Though it may seem strange, the story of Eugenio Casimiro Rodríguez Carta, who called himself “the toughest man among Cubans”, started as a law enforcement official in his hometown and, with a wonderful résumé, was transferred to Cienfuegos where he became the chief of police.

It is unknown how he metamorphosed from a police officer to a criminal, but he gradually became more corrupt till growing into a hired assassin. During the first half of the 20th century in Cuba, this job was very profitable and Casimiro enjoyed it. Supported by his position as chief of police, the most notorious tough guy from San José de lasLajas became the favorite “bodyguard” of the interests by the elite in Cienfuegos until he was accused in 1918 of murdering the Major and was sentenced to death.

However, the sentence was not executed and was commuted to life imprisonment at the Principe Fortress in Havana. Good luck accompanied him to his penitentiary and one fine day, while sweeping the facilities, he met the major’s wife with whom he had a cautious affair between bars.

That “lovely damsel”, whose name was María Teresa Zayas, was the daughter of the president of the Republic, Alfredo Zayas. We cannot be certain if Casimiro knew that in advance or if it was just fate. The truth is that he continued with his job; it took just a love shot directly to the heart of the president to get out of jail. I repeat: he was certainly lucky.

Blinded by Casimiro’s kisses and caresses, Maria Teresa didn’t rest until achieving pardon for her beloved one and the approval of her distinguished father of the wedding of such a privileged couple.

Making the most of the influences of his father in law, this skillful thug started a political career with the Conservative Party, where he managed to assure a seat at the Chamber of Representatives for three legislative terms. He regained that legal immunity that had accompanied him once.

Despite the fact that among the capital elite he was known as Mr. Rodriguez Carta, Casimiro, unable to get rid of his criminal past, was linked to several homicides. Even though no one could ever prove them, the new murders fitted the modus operandi with which he had earned his fame at gunpoint.

Good fortune remained by the side of the now rich and powerful Casimiro. As time passed by he undertook the construction of a tomb worthy of his crimes, to preserve in stone his legacy for eternity.

Everything was fine until one day, Maria Teresa, the woman that had given him all his possessions, opened the door of her apartment at the America building and found him having the time of his life with a prostitute. It was such an impact that she collapsed onto the floor due to a heart attack.

Eugenio Casimiro Rodríguez Carta left this world shortly after his wife. He took to the grave his fame of a tough man, and in order to make his story last forever he decided to be buried standing (vertically) because as he used to say: “a man that came to life on his feet must get to hell the same way”.

Among the thousands of people buried within the 20 kilometers of interior streets in the cemetery, Eugenio Casimiro Rodríguez Carta is the only one who was buried standing and armed.

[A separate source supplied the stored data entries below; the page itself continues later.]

(* ===== verification/Vm.v ===== *)
(** Page tables: [vm.c], with the address macros of [mmu.h].

    Page directories and page tables are words of the physical memory [phys]
    of Kalloc.v, at the addresses where the kernel maps them; 0 is the null
    pointer.  [kend] and [kdata] are the linker's symbols [end] and [data];
    [readi] of fs.c is an argument of [loaduvm].  Messages to the console are
    not part of the result. *)

From S2P Require Import Prelude CString Spinlock Kalloc.

(** * mmu.h and memlayout.h *)

Definition PTE_P : Z := 0x001.
Definition PTE_W : Z := 0x002.
Definition PTE_U : Z := 0x004.
Definition PDX (va : Z) : Z := Z.land (Z.shiftr va 22) 0x3FF.
Definition PTX (va : Z) : Z := Z.land (Z.shiftr va 12) 0x3FF.
Definition PGADDR (d t o : Z) : Z := u32 (Z.lor (Z.lor (Z.shiftl d 22) (Z.shiftl t 12)) o).
Definition PTE_ADDR (pte : Z) : Z := Z.land pte (Z.lnot 0xFFF).
Definition PTE_FLAGS (pte : Z) : Z := Z.land pte 0xFFF.
Definition NPDENTRIES : nat := 1024.
Definition EXTMEM : Z := 0x100000.
Definition DEVSPACE : Z := 0xFE000000.
Definition KERNLINK : Z := KERNBASE + EXTMEM.

(** [e & PTE_P]. *)
Definition present (e : Z) : bool := negb (Z.land e PTE_P =? 0).

Module Vm.
Section Vm.
Import Kstring Kalloc.
Context (kend kdata : Z).
Implicit Types (h : phys) (m : machine).

(** The address of the PTE, 0 when there is none. *)
Definition walkpgdir (pgdir va : Z) (alloc : bool) h m : res (Z * phys * machine) :=
  let pde := pgdir + 4 * PDX va in
  let e := load32 (p_mem h) pde in
  if present e then Ok (P2V (PTE_ADDR e) + 4 * PTX va, h, m)
  else if negb alloc then Ok (0, h, m)
  else
    let? (pgtab, h, m) := kalloc h m in
    if pgtab =? 0 then Ok (0, h, m)
    else
      let w := (memset (p_mem h) pgtab 0 PGSIZE).1 in
      let w := store32 w pde (Z.lor (Z.lor (Z.lor (V2P pgtab) PTE_P) PTE_W) PTE_U) in
      Ok (pgtab + 4 * PTX va, mkPhys w (p_kmem h), m).

(** The loop of [mappages]: [n] is above the number of pages left. *)
Fixpoint map_loop (n : nat) (pgdir a last pa perm : Z) h m : res (Z * phys * machine) :=
  match n with
  | O => OutOfFuel
  | S n' =>
      let? (pte, h, m) := walkpgdir pgdir a true h m in
      if pte =? 0 then Ok (-1, h, m)
      else if present (load32 (p_mem h) pte) then Panic "remap"
      else
        let h := mkPhys (store32 (p_mem h) pte (Z.lor (Z.lor pa perm) PTE_P)) (p_kmem h) in
        if a =? last then Ok (0, h, m)
        else map_loop n' pgdir (u32 (a + PGSIZE)) last (u32 (pa + PGSIZE)) perm h m
  end.

(** The number of turns is the distance of the two ends, modulo 2^32. *)
Definition mappages (pgdir va size pa perm : Z) h m : res (Z * phys * machine) :=
  let a := PGROUNDDOWN va in
  let last := PGROUNDDOWN (u32 (va + size - 1)) in
  map_loop (S (Z.to_nat (u32 (last - a) / PGSIZE))) pgdir a last pa perm h m.

(** The loop of [deallocuvm]: each turn passes a page at least. *)
Fixpoint dealloc_loop (n : nat) (pgdir a oldsz : Z) h m : res (phys * machine) :=
  match n with
  | O => OutOfFuel
  | S n' =>
      if a <? oldsz then
        let? (pte, h, m) := walkpgdir pgdir a false h m in
        if pte =? 0 then
          let a := u32 (PGADDR (PDX a + 1) 0 0 - PGSIZE) in
          dealloc_loop n' pgdir (u32 (a + PGSIZE)) oldsz h m
        else
          let e := load32 (p_mem h) pte in
          if present e then
            let pa := PTE_ADDR e in
            if pa =? 0 then Panic "kfree"
            else
              let? (h, m) := kfree kend (P2V pa) h m in
              let h := mkPhys (store32 (p_mem h) pte 0) (p_kmem h) in
              dealloc_loop n' pgdir (u32 (a + PGSIZE)) oldsz h m
          else dealloc_loop n' pgdir (u32 (a + PGSIZE)) oldsz h m
      else Ok (h, m)
  end.

Definition deallocuvm (pgdir oldsz newsz : Z) h m : res (Z * phys * machine) :=
  if oldsz <=? newsz then Ok (oldsz, h, m)
  else
    let? (h, m) := dealloc_loop (S (Z.to_nat (oldsz / PGSIZE)) + 1) pgdir (PGROUNDUP newsz) oldsz h m in
    Ok (newsz, h, m).

(** The loop of [freevm] over the directory. *)
Fixpoint free_tables (n : nat) (i pgdir : Z) h m : res (phys * machine) :=
  match n with
  | O => Ok (h, m)
  | S n' =>
      let e := load32 (p_mem h) (pgdir + 4 * i) in
      let? (h, m) := (if present e then kfree kend (P2V (PTE_ADDR e)) h m else Ok (h, m)) in
      free_tables n' (i + 1) pgdir h m
  end.

Definition freevm (pgdir : Z) h m : res (phys * machine) :=
  if pgdir =? 0 then Panic "freevm: no pgdir"
  else
    let? (_, h, m) := deallocuvm pgdir KERNBASE 0 h m in
    let? (h, m) := free_tables NPDENTRIES 0 pgdir h m in
    kfree kend pgdir h m.

(** [struct kmap] and the table [kmap]. *)
Record kmap_entry := mkKmap { virt : Z; phys_start : Z; phys_end : Z; km_perm : Z }.
Definition kmap : list kmap_entry :=
  [ mkKmap KERNBASE 0 EXTMEM PTE_W;
    mkKmap KERNLINK (V2P KERNLINK) (V2P kdata) 0;
    mkKmap kdata (V2P kdata) PHYSTOP PTE_W;
    mkKmap DEVSPACE DEVSPACE 0 PTE_W ].

(** The loop of [setupkvm]: [false] when memory ran out. *)
Fixpoint map_kernel (l : list kmap_entry) (pgdir : Z) h m : res (bool * phys * machine) :=
  match l with
  | [] => Ok (true, h, m)
  | k :: l' =>
      let? (r, h, m) := mappages pgdir (virt k) (u32 (phys_end k - phys_start k)) (phys_start k) (km_perm k) h m in
      if r <? 0 then Ok (false, h, m) else map_kernel l' pgdir h m
  end.

Definition setupkvm h m : res (Z * phys * machine) :=
  let? (pgdir, h, m) := kalloc h m in
  if pgdir =? 0 then Ok (0, h, m)
  else
    let h := mkPhys (memset (p_mem h) pgdir 0 PGSIZE).1 (p_kmem h) in
    if DEVSPACE <? P2V PHYSTOP then Panic "PHYSTOP too high"
    else
      let? (ok, h, m) := map_kernel kmap pgdir h m in
      if ok : bool then Ok (pgdir, h, m)
      else let? (h, m) := freevm pgdir h m in Ok (0, h, m).

(** [init] is the address of the program. *)
Definition inituvm (pgdir init sz : Z) h m : res (phys * machine) :=
  if PGSIZE <=? sz then Panic "inituvm: more than a page"
  else
    let? (mem, h, m) := kalloc h m in
    let h := mkPhys (memset (p_mem h) mem 0 PGSIZE).1 (p_kmem h) in
    let? (_, h, m) := mappages pgdir 0 PGSIZE (V2P mem) (Z.lor PTE_W PTE_U) h m in
    Ok (mkPhys (memmove (p_mem h) mem init sz).1 (p_kmem h), m).

(** The loop of [allocuvm] from [a] on. *)
Fixpoint alloc_loop (n : nat) (pgdir a oldsz newsz : Z) h m : res (Z * phys * machine) :=
  match n with
  | O => OutOfFuel
  | S n' =>
      if a <? newsz then
        let? (mem, h, m) := kalloc h m in
        if mem =? 0 then
          let? (_, h, m) := deallocuvm pgdir newsz oldsz h m in
          Ok (0, h, m)
        else
          let h := mkPhys (memset (p_mem h) mem 0 PGSIZE).1 (p_kmem h) in
          let? (r, h, m) := mappages pgdir a PGSIZE (V2P mem) (Z.lor PTE_W PTE_U) h m in
          if r <? 0 then
            let? (_, h, m) := deallocuvm pgdir newsz oldsz h m in
            let? (h, m) := kfree kend mem h m in
            Ok (0, h, m)
          else alloc_loop n' pgdir (u32 (a + PGSIZE)) oldsz newsz h m
      else Ok (newsz, h, m)
  end.

Definition allocuvm (pgdir oldsz newsz : Z) h m : res (Z * phys * machine) :=
  if KERNBASE <=? newsz then Ok (0, h, m)
  else if newsz <? oldsz then Ok (oldsz, h, m)
  else alloc_loop (S (Z.to_nat (newsz / PGSIZE)) + 1) pgdir (PGROUNDUP oldsz) oldsz newsz h m.

Definition clearpteu (pgdir uva : Z) h m : res (phys * machine) :=
  let? (pte, h, m) := walkpgdir pgdir uva false h m in
  if pte =? 0 then Panic "clearpteu"
  else Ok (mkPhys (store32 (p_mem h) pte (Z.land (load32 (p_mem h) pte) (Z.lnot PTE_U))) (p_kmem h), m).

(** The loop of [copyuvm]: [false] when memory ran out. *)
Fixpoint copy_loop (n : nat) (pgdir d i sz : Z) h m : res (bool * phys * machine) :=
  match n with
  | O => OutOfFuel
  | S n' =>
      if i <? sz then
        let? (pte, h, m) := walkpgdir pgdir i false h m in
        if pte =? 0 then Panic "copyuvm: pte should exist"
        else
          let e := load32 (p_mem h) pte in
          if negb (present e) then Panic "copyuvm: page not present"
          else
            let pa := PTE_ADDR e in
            let flags := PTE_FLAGS e in
            let? (mem, h, m) := kalloc h m in
            if mem =? 0 then Ok (false, h, m)
            else
              let h := mkPhys (memmove (p_mem h) mem (P2V pa) PGSIZE).1 (p_kmem h) in
              let? (r, h, m) := mappages d i PGSIZE (V2P mem) flags h m in
              if r <? 0 then
                let? (h, m) := kfree kend mem h m in Ok (false, h, m)
              else copy_loop n' pgdir d (u32 (i + PGSIZE)) sz h m
      else Ok (true, h, m)
  end.

Definition copyuvm (pgdir sz : Z) h m : res (Z * phys * machine) :=
  let? (d, h, m) := setupkvm h m in
  if d =? 0 then Ok (0, h, m)
  else
    let? (ok, h, m) := copy_loop (S (Z.to_nat (sz / PGSIZE)) + 1) pgdir d 0 sz h m in
    if ok : bool then Ok (d, h, m)
    else let? (h, m) := freevm d h m in Ok (0, h, m).

(** The address is not checked for null before the PTE is read. *)
Definition uva2ka (pgdir uva : Z) h m : res (Z * phys * machine) :=
  let? (pte, h, m) := walkpgdir pgdir uva false h m in
  if pte =? 0 then OOB "null pointer"
  else
    let e := load32 (p_mem h) pte in
    if negb (present e) then Ok (0, h, m)
    else if Z.land e PTE_U =? 0 then Ok (0, h, m)
    else Ok (P2V (PTE_ADDR e), h, m).

(** [buf] is what the buffer holds; it is not in the pages written. *)
Fixpoint copyout (fuel : nat) (pgdir va : Z) (buf : list Z) h m : res (Z * phys * machine) :=
  match fuel with
  | O => OutOfFuel
  | S n' =>
      let len := Z.of_nat (length buf) in
      if 0 <? len then
        let va0 := PGROUNDDOWN va in
        let? (pa0, h, m) := uva2ka pgdir va0 h m in
        if pa0 =? 0 then Ok (-1, h, m)
        else
          let n := u32 (PGSIZE - (va - va0)) in
          let n := if len <? n then len else n in
          let h := mkPhys (store_bytes (p_mem h) (u32 (pa0 + (va - va0))) (take (Z.to_nat n) buf)) (p_kmem h) in
          copyout n' pgdir (u32 (va0 + PGSIZE)) (drop (Z.to_nat n) buf) h m
      else Ok (0, h, m)
  end.

(** [loaduvm], with [readi ip off n] of fs.c: what it returns and the bytes it
    read.  [Y] is the state of the file system. *)
Context {Ip Y : Type} (readi : Ip -> Z -> Z -> phys -> machine -> Y -> res (Z * list Z * phys * machine * Y)).

Fixpoint load_loop (n : nat) (pgdir addr : Z) (ip : Ip) (offset i sz : Z) h m (y : Y) : res (Z * phys * machine * Y) :=
  match n with
  | O => OutOfFuel
  | S n' =>
      if i <? sz then
        let? (pte, h, m) := walkpgdir pgdir (u32 (addr + i)) false h m in
        if pte =? 0 then Panic "loaduvm: address should exist"
        else
          let pa := PTE_ADDR (load32 (p_mem h) pte) in
          let k := (if u32 (sz - i) <? PGSIZE then u32 (sz - i) else PGSIZE) in
          let? (r, bs, h, m, y) := readi ip (u32 (offset + i)) k h m y in
          let h := mkPhys (store_bytes (p_mem h) (P2V pa) bs) (p_kmem h) in
          if negb (r =? k) then Ok (-1, h, m, y)
          else load_loop n' pgdir addr ip offset (u32 (i + PGSIZE)) sz h m y
      else Ok (0, h, m, y)
  end.

Definition loaduvm (pgdir addr : Z) (ip : Ip) (offset sz : Z) h m (y : Y) : res (Z * phys * machine * Y) :=
  if negb (addr mod PGSIZE =? 0) then Panic "loaduvm: addr must be page aligned"
  else load_loop (S (Z.to_nat (sz / PGSIZE)) + 1) pgdir addr ip offset 0 sz h m y.

End Vm.
End Vm.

At his request, he was buried in Colon’s Cemetery with the rifle that he used to kill the major in Cienfuegos and a 100 peso note on his pocket, as a proof of his fortunate existence.

The traces of this criminal remain in silence. His pulse faded along with the secrets he once hid. His felonies expired, abandoned his still body as soon as he walked into hell. There was no legacy, just sunsets for an allegorical tomb. All the sinister disappeared in time. The cruel oblivion shot in cold blood the inheritance of this tough guy to the extent it turned him into dust. Death is as implacable as he was; she decides who transcends and who doesn’t. It doesn’t matter he was the worst hire assassins of all, or that his name was Eugenio Casimiro or that he was buried standing with a riffle in hand.